Wahnsinnig schwer, behindertengerechte Bleibe zu finden

Seit zwei Jahren sucht Patricia Gruel nun schon mit ihren Töchtern eine andere Wohnung – bislang ohne Erfolg. Gerne würde sie mit ihnen wieder in die Gemeinde Schömberg ziehen. Dort hat es ihr sehr gut gefallen. Sie lebte 16 Jahre lang im Schömberger Ortsteil Langenbrand mit ihrer Familie. Für die drei Frauen ist es wahnsinnig schwer, eine behindertengerechte Bleibe zu finden. Sie haben auch Baugenossenschaften und Wohlfahrtsverbände angeschrieben. Dabei muss es nicht unbedingt Schömberg sein. Auch Bad Liebenzell, Neuenbürg, Dobel, Engelsbrand und Büchenbronn wären für sie in Ordnung. "Wir suchen, suchen, suchen und suchen und kommen nicht zum Ziel", so Mutter Patricia Gruel: "Wir sind mittlerweile verzweifelt."

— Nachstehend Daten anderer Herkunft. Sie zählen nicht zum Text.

(* ===== verification/Peers.v ===== *)
(** * Peers ([runtime/crates/kernel/src/sync.rs])

    Bringing the engine and the endpoint up, dialing peers, admitting those who
    dial, and the rows [sync.peers] reports. *)
From S2P Require Import Prelude Text Crypto Error Storage Codes Device Persist ContactsWire Registers VisorModel Automerge History Us Async Identity Calls Sharing.

Definition SUBDUCTION_ALPN : string := "polyvisor/subduction/0".
Definition PAIRING_ALPN : string := "polyvisor/pairing/0".
Definition MEETING_ALPN : string := "polyvisor/meeting/0".
Definition ROOT_TRANSFER_ALPN : string := "polyvisor/root-transfer/0".
Definition SHARING_ALPN : string := "polyvisor/sharing/0".

(** [sync.member] and [sync.peer]. *)
Record MemberRow := mkMemberRow { mr_endpoint_id : string; mr_petname : string; mr_enrolled : Z; mr_me : bool }.
Record Peer := mkPeer { pe_endpoint_id : string; pe_state : string }.
Inductive PeerState := Connecting | Connected | Closed (why : string).
#[export] Instance PeerState_eq_dec : EqDecision PeerState.
Proof. solve_decision. Defined.
Definition describe (s : PeerState) : string :=
  match s with Connecting => "connecting" | Connected => "connected" | Closed why => "closed: " +:+ why end.
Record PeerRecord := mkPeerRecord { pr_endpoint_id : string; pr_key : bytes; pr_state : PeerState }.

(** ** The rows *)
Fixpoint note_peer (endpoint_id : string) (key : bytes) (state : PeerState) (l : list PeerRecord) : list PeerRecord :=
  match l with
  | [] => [mkPeerRecord endpoint_id key state]
  | p :: l => if bool_decide (pr_endpoint_id p = endpoint_id) then mkPeerRecord (pr_endpoint_id p) (pr_key p) state :: l
              else p :: note_peer endpoint_id key state l
  end.
Definition went_away : string := "the peer went away".
Definition is_closed (s : PeerState) : bool := match s with Closed _ => true | _ => false end.
Definition close_record (peer : bytes) (p : PeerRecord) : PeerRecord :=
  if negb (is_closed (pr_state p)) && bool_decide (pr_key p = peer)
  then mkPeerRecord (pr_endpoint_id p) (pr_key p) (Closed went_away) else p.
Definition close_peer (peer : bytes) (l : list PeerRecord) : list PeerRecord := close_record peer <$> l.

(** [str::chars] of UTF-8, and [str::trim]. *)
Fixpoint scalars (b : bytes) : chars :=
  match b with
  | [] => []
  | x :: b =>
    if u8 x <? 0x80 then u8 x :: scalars b else
    match b with
    | [] => []
    | y :: b =>
      if u8 x <? 0xE0 then ((u8 x - 0xC0) * 64 + (u8 y - 0x80)) :: scalars b else
      match b with
      | [] => []
      | z :: b =>
        if u8 x <? 0xF0 then ((u8 x - 0xE0) * 4096 + (u8 y - 0x80) * 64 + (u8 z - 0x80)) :: scalars b else
        match b with
        | [] => []
        | w :: b => ((u8 x - 0xF0) * 262144 + (u8 y - 0x80) * 4096 + (u8 z - 0x80) * 64 + (u8 w - 0x80)) :: scalars b
        end
      end
    end
  end.
Fixpoint drop_space (s : chars) : chars := match s with c :: r => if is_whitespace c then drop_space r else s | [] => [] end.
Definition trim (s : string) : string := str_of (utf8 (reverse (drop_space (reverse (drop_space (scalars (as_bytes s))))))).

(** The tasks this file spawns. *)
Inductive task :=
| Driver | Pump | BindEndpoint (seed : bytes) | AcceptLoop | Reconnect
| Admit (endpoint_id : string) (key : bytes)
| PairingJoin (endpoint_id : string) (key : bytes)
| MeetingAccept (endpoint_id : string) (key : bytes)
| RootTransferAccept (key : bytes)
| SharingAccept (key : bytes)
| CloseTransport.
Inductive EngineEvent := EngineChanged | PeerClosed (peer : option bytes).

Section Peers.
Context {EdI : Ed25519} {SigI : Signatures} {ShaI : Sha256}.
Context {A Oid C : Type} {AM : Automerge A Oid} {CG : ChangeGraph A C} {JN : SerdeJson ShareInstanceRecord}.
Context {JP : SerdeJson SharePromptRecord} {JO : SerdeJson ShareOutgoingRecord} {JI : SerdeJson ShareInboxRecord} {JS : SerdeJson string}.
Context {VaultState DriveSealed : Type}.
(** [Net::endpoint_id] *)
Context (endpoint_id : bytes → string).

(** ** Calls *)
Inductive call :=
| Below (c : Calls.call A)
(* the kernel's cells; the rows change as [note_peer] and [close_peer] say *)
| NotePeer (e : string) (key : bytes) (state : PeerState)
| ClosePeer (peer : bytes)
| ReadPeers
| ReadEndpoint
| ReadBindError
| SetEndpoint (id : string)
| SetBindError (why : string)
| Alive
| EngineRunning
| TakeEngineState
| KeepEngine (seed entropy : bytes) (restored : option VaultState)
| PairingOffering
| SessionDocuments
| WakeDocuments (app : string)
| RefreshPersonalization
| PushPersonalizationChanged
(* the endpoint *)
| Bind (seed : bytes)
| Dial (endpoint alpn : string)
| Accept
| CloseDialed
(* the engine *)
| Members
| CanSyncPeer (key : bytes)
| Connect (audience : option bytes)
| Disconnect (peer : bytes)
| Spawn (t : task)
| Sleep (ms : Z).
Definition ans (c : call) : Type :=
  match c with
  | Below c => Calls.ans (VaultState := VaultState) (DriveSealed := DriveSealed) c
  | NotePeer _ _ _ | ClosePeer _ => unit
  | ReadPeers => list PeerRecord
  | ReadEndpoint | Alive | EngineRunning | PairingOffering => bool
  | ReadBindError => option string
  | SetEndpoint _ | SetBindError _ | KeepEngine _ _ _ => unit
  | TakeEngineState => option VaultState
  | SessionDocuments => list string
  | WakeDocuments _ | RefreshPersonalization | PushPersonalizationChanged => unit
  | Bind _ => result string string
  | Dial _ _ => result string bytes
  | Accept => result string (string * bytes * string)
  | CloseDialed => unit
  | Members => result string (list Member)
  | CanSyncPeer _ => result string bool
  | Connect _ => result string bytes
  | Disconnect _ | Spawn _ | Sleep _ => unit
  end.
Abbreviation prog := (Async.prog ans).
Abbreviation ask c := (Async.call (ans := ans) c).
Definition below_call (c : Calls.call A) : prog (Calls.ans (VaultState := VaultState) (DriveSealed := DriveSealed) c) := ask (Below c).
Definition below {X} (p : Async.prog (Calls.ans (VaultState := VaultState) (DriveSealed := DriveSealed)) X) : prog X := interp below_call p.
Definition open : prog (result Error unit) := below Sharing.open.
Definition engine : prog (result Error bytes) := below Calls.engine.
Definition unavailable (why : string) : Error := Error_new Unavailable why.
Definition failed (why : string) : Error := Error_new Failed why.

(** ** The group *)
Definition member_row (me : bytes) (mine : string) (m : Member) : MemberRow :=
  let is_me := bool_decide (m_key m = me) in
  mkMemberRow (endpoint_id (m_key m)) (if is_me then mine else m_petname m) (enrolled m) is_me.
Definition sync_members : prog (result Error (list MemberRow)) :=
  _ ←! open;
  me ←! engine;
  l ← ask Members;
  l ←! Done (map_err failed (l : result string (list Member)));
  s ← ask (Below (Base ReadState));
  Done (Ok (member_row me (default EmptyString (Device.name <$> Persist.device s)) <$> l)).
Definition is_member_id (e : string) : prog (result Error bool) :=
  l ←! sync_members; Done (Ok (existsb (λ m, bool_decide (mr_endpoint_id m = e)) l)).
Definition sync_peers : prog (result Error (list Peer)) :=
  _ ←! open;
  l ← ask ReadPeers;
  Done (Ok ((λ p, mkPeer (pr_endpoint_id p) (describe (pr_state p))) <$> (l : list PeerRecord))).

(** ** Dialing *)
Definition still_binding : string := "this device is still binding its endpoint; try again in a moment".
Definition not_member : string := "that device is not a member of this device's group".
Definition not_a_key : string := "that endpoint id is not a valid device key".
Definition no_endpoint (why : option string) : Error :=
  unavailable (match why with Some why => "this device has no endpoint: " +:+ why | None => still_binding end).
Definition sync_connect (typed : string) : prog (result Error unit) :=
  _ ←! open;
  let e := trim typed in
  ready ← ask ReadEndpoint;
  if negb (ready : bool) then why ← ask ReadBindError; Done (Err (no_endpoint why)) else
  _ ←! engine;
  member ←! is_member_id e;
  if negb member then Done (Err (Error_new Refused not_member)) else
  dialed ← ask (Dial e SUBDUCTION_ALPN);
  match dialed with
  | Err why => Done (Err (unavailable why))
  | Ok key =>
    _ ← ask (NotePeer e key Connecting);
    if negb (on_curve key) then _ ← ask (NotePeer e key (Closed not_a_key)); Done (Err (Error_new Refused not_a_key)) else
    r ← ask (Connect (Some key));
    match r with
    | Ok _ => _ ← ask (NotePeer e key Connected); Done (Ok ())
    | Err why => _ ← ask (NotePeer e key (Closed why)); Done (Err (failed why))
    end
  end.
Definition no_authority : Error := Error_new Refused "that device has no shared document authority".
Definition another_device : Error := Error_new Refused "that endpoint authenticated as another device".
Definition sync_connect_hint (key : bytes) : prog (result Error unit) :=
  let e := endpoint_id key in
  ready ← ask ReadEndpoint;
  if negb (ready : bool) then Done (Err (unavailable "this device has no endpoint")) else
  _ ←! engine;
  may ← ask (CanSyncPeer key);
  may ←! Done (map_err failed (may : result string bool));
  if negb may then Done (Err no_authority) else
  dialed ← ask (Dial e SUBDUCTION_ALPN);
  actual ←! Done (map_err unavailable dialed);
  if negb (bool_decide (actual = key)) then _ ← ask CloseDialed; Done (Err another_device) else
  _ ← ask (NotePeer e key Connecting);
  if negb (on_curve key) then Done (Err (Error_new Refused "invalid peer key")) else
  _ ←! engine;
  r ← ask (Connect (Some key));
  _ ←! Done (map_err failed r);
  _ ← ask (NotePeer e key Connected);
  Done (Ok ()).
Fixpoint connect_each (l : list MemberRow) : prog unit :=
  match l with
  | [] => Done ()
  | m :: l => if mr_me m then connect_each l else _ ← sync_connect (mr_endpoint_id m); connect_each l
  end.
(** Three attempts, a second apart. *)
Fixpoint attempts (n : nat) (key : bytes) : prog unit :=
  match n with
  | O => Done ()
  | S n =>
    r ← sync_connect_hint key;
    if is_ok r then Done () else
    _ ← (match n with O => Done () | _ => ask (Sleep 1000) end);
    attempts n key
  end.
Fixpoint hint_each (l : list (bytes * string)) : prog unit :=
  match l with [] => Done () | h :: l => _ ← attempts 3 h.1; hint_each l end.
Definition reconnect : prog unit :=
  l ← sync_members;
  match l with
  | Err _ => Done ()
  | Ok l =>
    _ ← connect_each l;
    e ← engine;
    hints ← match e with
            | Ok _ => r ← below (document_read VISOR_APP share_peer_hints); Done (match r with Ok h => h | Err _ => [] end)
            | Err _ => Done []
            end;
    hint_each hints
  end.

(** ** Admitting *)
Definition outside_group : string := "not a member of this device's group".
Definition different_device : string := "it authenticated as a different device".
(** [admit] *)
Definition admit_peer (e : string) (key : bytes) : prog unit :=
  running ← engine;
  match running with
  | Err _ => Done ()
  | Ok _ =>
    r ← ask (Connect None);
    state ← match r with
            | Ok peer =>
              if bool_decide (peer = key) then
                may ← ask (CanSyncPeer key);
                if (match may with Ok b => b | Err _ => false end) then Done Connected
                else _ ← ask (Disconnect peer); Done (Closed outside_group)
              else _ ← ask (Disconnect peer); Done (Closed different_device)
            | Err why => Done (Closed why)
            end;
    ask (NotePeer e key state)
  end.
(** One connection routed by its ALPN; [false] when the loop is over. *)
Definition route (e : string) (key : bytes) (alpn : string) : prog unit :=
  if bool_decide (alpn = SUBDUCTION_ALPN) then _ ← ask (NotePeer e key Connecting); ask (Spawn (Admit e key)) else
  if bool_decide (alpn = PAIRING_ALPN) then
    offering ← ask PairingOffering;
    ask (Spawn (if (offering : bool) then PairingJoin e key else CloseTransport)) else
  if bool_decide (alpn = MEETING_ALPN) then ask (Spawn (MeetingAccept e key)) else
  if bool_decide (alpn = ROOT_TRANSFER_ALPN) then ask (Spawn (RootTransferAccept key)) else
  if bool_decide (alpn = SHARING_ALPN) then ask (Spawn (SharingAccept key)) else
  ask (Spawn CloseTransport).
Definition accept_once : prog bool :=
  accepted ← ask Accept;
  alive ← ask Alive;
  if negb (alive : bool) then Done false else
  match accepted with
  | Err _ => Done false
  | Ok (e, key, alpn) => _ ← route e key alpn; Done true
  end.
(** The loop, for as many connections as [n]; [false]: it has ended. *)
Fixpoint accept_loop (n : nat) : prog bool :=
  match n with
  | O => Done true
  | S n => more ← accept_once; if (more : bool) then accept_loop n else Done false
  end.

(** ** Coming up *)
Definition bind_endpoint (seed : bytes) : prog unit :=
  bound ← ask (Bind seed);
  match bound with
  | Ok id => _ ← ask (SetEndpoint id); _ ← ask (Spawn AcceptLoop); ask (Spawn Reconnect)
  | Err why => ask (SetBindError why)
  end.
Definition start_sync : prog unit :=
  running ← ask EngineRunning;
  if (running : bool) then Done () else
  s ← ask (Below (Base ReadState));
  restored ← ask TakeEngineState;
  entropy ← ask (Below (FillBytes 32));
  _ ← ask (Spawn Driver);
  _ ← ask (Spawn Pump);
  _ ← ask (KeepEngine (seed s) entropy restored);
  ask (Spawn (BindEndpoint (seed s))).
Fixpoint wake_each (l : list string) : prog unit :=
  match l with [] => Done () | app :: l => _ ← ask (WakeDocuments app); wake_each l end.
Definition on_event (e : EngineEvent) : prog unit :=
  alive ← ask Alive;
  if negb (alive : bool) then Done () else
  match e with
  | EngineChanged =>
    _ ← ask (Below PersistEngine);
    documents ← ask SessionDocuments;
    _ ← wake_each documents;
    _ ← ask RefreshPersonalization;
    _ ← ask PushPersonalizationChanged;
    ask (Below (Base PushContactsChanged))
  | PeerClosed None => Done ()
  | PeerClosed (Some peer) => ask (ClosePeer peer)
  end.
End Peers.
Arguments call : clear implicits.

Die drei Frauen haben noch drei kleine Hunde: Die jeweils dreijährigen Jimmy und Shila sind die Eltern der zweijährigen Lucy. "Sie sind so gut erzogen", versichert Patricia Gruel.

Bis 30. September muss die derzeitige Wohnung geräumt sein. Die Familie könnte bis zu 750 Euro Kaltmiete bezahlen. "Das ist das Äußerste", sagt Patricia Gruel. Seit einem Dreivierteljahr sind die Frauen am Packen. Die Wohnung steht voll mit Kartons. Der Auszug an sich könnte recht schnell gehen.

Alina Mundi, Leiterin des Ordnungsamtes Schömberg, sagte auf Anfrage des Schwarzwälder Boten, dass bei drohender Obdachlosigkeit immer diejenige Kommune zuständig sei, in der die Familie zuletzt ihren Wohnsitz gehabt habe. Damit wäre Bad Liebenzell zuständig. Bürgermeister Dietmar Fischer versicherte, dass sich die Stadt um eine Lösung bemühen werde. Er räumte ein, dass der Wohnungsmarkt für manche Zwecke sehr beschränkt sei. Dies gelte gerade dann, wenn sie barrierefrei sein müsse. Er sagte, dass die Stadt Bad Liebenzell noch in diesem Jahr eine Wohnungsbaugesellschaft gründen werde. Er hofft, dass es in drei bis vier Jahren eine größere Zahl an bezahlbaren Wohnungen auf dem Markt geben werde.